In this backdrop, if one were to compare the relative attractiveness of equities based on forward earnings with the risk-free investment option — a valuation tool known as the ‘Fed Model’ — India is the only country where the equity earnings yield is lower than the domestic risk-free 10-year bond yield.

While good growth prospects for Indian companies can be a factor, the earnings growth going ahead for the Indian index is not by any means an outlier, as other major indices such as China’s SSE Composite, US’s S&P 500 and UK’s FTSE 100 are expected to show better earnings growth in CY2022 versus Nifty 50, as per data from Bloomberg.

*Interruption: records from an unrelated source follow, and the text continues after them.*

Lemma connect_tries_every_broker_witness :
  exists c w', sample_connect = Some (Ok c, w') /\
  exists order, Permutation order (connector_brokers sample_connector sample_metadata_world) /\
    exists bs1 b bs2 w1 es w2,
      order = bs1 ++ b :: bs2 /\
      refused (ConnectionHandler0:=representation_handler (rsasl:=ref_rsasl) (prof:=debug_profile) 6 sample_connector) bs1 w1 es w2 /\
      representation_connect (rsasl:=ref_rsasl) (prof:=debug_profile) 6 sample_connector b w2 = Some (Ok c, w').
Proof.
  assert (Hlen : sent_ok sample_connect = Some 1%nat) by (vm_compute; reflexivity).
  destruct sample_connect as [[[c|e|p] w']|] eqn:Hr; try discriminate Hlen.
  exists c, w'. split; [reflexivity|].
  apply (connect_tries_every_broker
    (ConnectionHandler0:=representation_handler (rsasl:=ref_rsasl) (prof:=debug_profile) 6 sample_connector)
    6 (connector_brokers sample_connector sample_metadata_world) BackoffConfig_default
    sample_metadata_world (Ok c) w' Hr).
Defined.

(** The connection in the cache is broken when it is used. *)
Definition sample_broken_world : RefWorld :=
  set_arbitrary (mkBrokerCell (Some (set_version_ranges
    [(ApiKeys.Metadata, mkApiVersionRange (V 0) (V 0))] sample_messenger)) 4)
    (world (mkNet [] [] [Broken] []) [0]).

Definition sample_attempt :=
  metadata_attempt (BrokerCache0:=arbitrary_cache (rsasl:=ref_rsasl) (prof:=debug_profile) 6 sample_connector) id
    ArbitraryBroker (mkMetadataRequest None None) sample_broken_world.

Lemma metadata_retry_policy_witness :
  exists e w', sample_attempt = Some (Ok (Continue (EtError e)), w') /\
    is_specific (@ArbitraryBroker (MessengerTransport (N:=Net))) = false /\ broken_connection e = true /\
    exists b g w1,
      arbitrary_get (rsasl:=ref_rsasl) (prof:=debug_profile) 6 sample_connector sample_broken_world = Some (Ok (b, g), w1) /\
      (cell_broker (w_arbitrary w'), cell_gen (w_arbitrary w')) = (None, g).
Proof.
  assert (Hc : (match sample_attempt with Some (Ok (Continue (EtError _)), _) => true | _ => false end) = true)
    by (vm_compute; reflexivity).
  destruct sample_attempt as [[[[x|[e|t]]|x|p] w']|] eqn:Hr; try discriminate Hc.
  exists e, w'. split; [reflexivity|].
  apply (metadata_retry_policy (BrokerCache0:=arbitrary_cache (rsasl:=ref_rsasl) (prof:=debug_profile) 6 sample_connector)
    (BrokerCacheOk0:=arbitrary_cache_ok (rsasl:=ref_rsasl) (prof:=debug_profile) 6 sample_connector)
    id (mkMetadataRequest None None)) with (mode:=ArbitraryBroker) (w:=sample_broken_world)
    (r:=Continue (EtError e)) (w':=w'); [|exact Hr].
  intros b w1 r w2 Hreq.
  pose proof (request_keeps w1 b (mkMetadataRequest None None) w1 (reflexivity w1) r w2 Hreq) as (_ & Ha & _).
  simpl. by rewrite Ha.
Defined.

Definition sample_cached : MessengerTransport (N:=Net) :=
  set_version_ranges [(ApiKeys.Metadata, mkApiVersionRange (V 0) (V 0))] sample_messenger.
#[local] Instance sample_cache : BrokerCache RefWorld MessengerTransport ConnectionErrors.Error :=
  arbitrary_cache (rsasl:=ref_rsasl) (prof:=debug_profile) 6 sample_connector.
#[local] Instance sample_cache_ok : BrokerCacheOk RefWorld MessengerTransport ConnectionErrors.Error :=
  arbitrary_cache_ok (rsasl:=ref_rsasl) (prof:=debug_profile) 6 sample_connector.

(** The connection was dropped and another one made, of the next generation. *)
Definition sample_reconnect_world : RefWorld :=
  set_arbitrary (mkBrokerCell (Some sample_cached) 4)
    (world (mkNet [] [Ok 7] [reply_of (V 3) metadata_versions] []) [0]).

Lemma stale_invalidation_ignored_witness :
  exists b w', cache_run sample_reconnect_world [Invalidated 4; Got b 5] w' /\
    bc_cell (bc_invalidate 4 w') = (Some b, 5) /\ 4 < 5.
Proof.
  assert (Hok : sent_ok (bc_get (bc_invalidate 4 sample_reconnect_world)) = Some 1%nat)
    by (vm_compute; reflexivity).
  destruct (bc_get (bc_invalidate 4 sample_reconnect_world)) as [[[[b g]|e|p] w']|] eqn:Hr;
    try discriminate Hok.
  assert (Hempty : bc_cell (bc_invalidate 4 sample_reconnect_world) = (None, 4)) by reflexivity.
  assert (Hg : g = 5) by exact (bc_get_new _ _ _ _ Hempty ltac:(done) Hr). subst g.
  pose proof (bc_get_ok _ _ _ _ Hr) as Hc.
  exists b, w'.
  assert (Hrun : cache_run sample_reconnect_world [Invalidated 4; Got b 5] w').
  { apply run_invalidated. eapply run_got; [exact Hr|]. apply run_nil. }
  split; [exact Hrun|].
  apply (stale_invalidation_ignored sample_reconnect_world sample_cached 4
    [Invalidated 4; Got b 5] w' b 5 sample_reconnect_world).
  - apply bc_get_hit. reflexivity.
  - exact Hrun.
  - done.
  - exact Hc.
  - lia.
Defined.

Low bond yields in developed markets, relatively favourable regulatory regime/policy stability in countries like China and Brazil have been other key factors aiding this phenomenon of equity yields trailing bond yields in India.

While globally valuation multiples declined the last year (reflected in increase in earnings yield), Nifty 50 earnings yield has increased the least (see table).

This, in a situation where bond yields have moved up, indicates that the relative attractiveness of Indian equities has reduced as per the Fed Model.

Besides, international investors have now started to look for value in Chinese markets despite the risks. Trading at PE of around 11 times, China’s SSE Composite is getting a valuation of just 50 per cent that of India’s Nifty 50.

Further, while central banks across the word, including India’s RBI , are tilting towards monetary tightening, China has stepped up monetary easing to support a slowing economy.

According to data from research firm EPFR Global, mainland Chinese stock funds saw inflows of $16.6 billion in January. This compares with outflows of $4.7 billion from Indian equities during the same month.

Given these factors, the Indian markets will face a test of resilience in 2022. The benchmark valuation is around the same levels as at the same time last year; however, the significant variables that impact equity valuations – bond yields, earnings growth and relative attractiveness of other markets — are all less favourable in 2022 than in 2021.

As though existing headwinds are not enough, geo-political tensions have now come to fore to unsettle markets across the globe and the impact on Indian markets needs to be seen.

With Indian markets getting less attractive for international investors on key macro factors, it will be up to domestic investors to do the heavy lifting.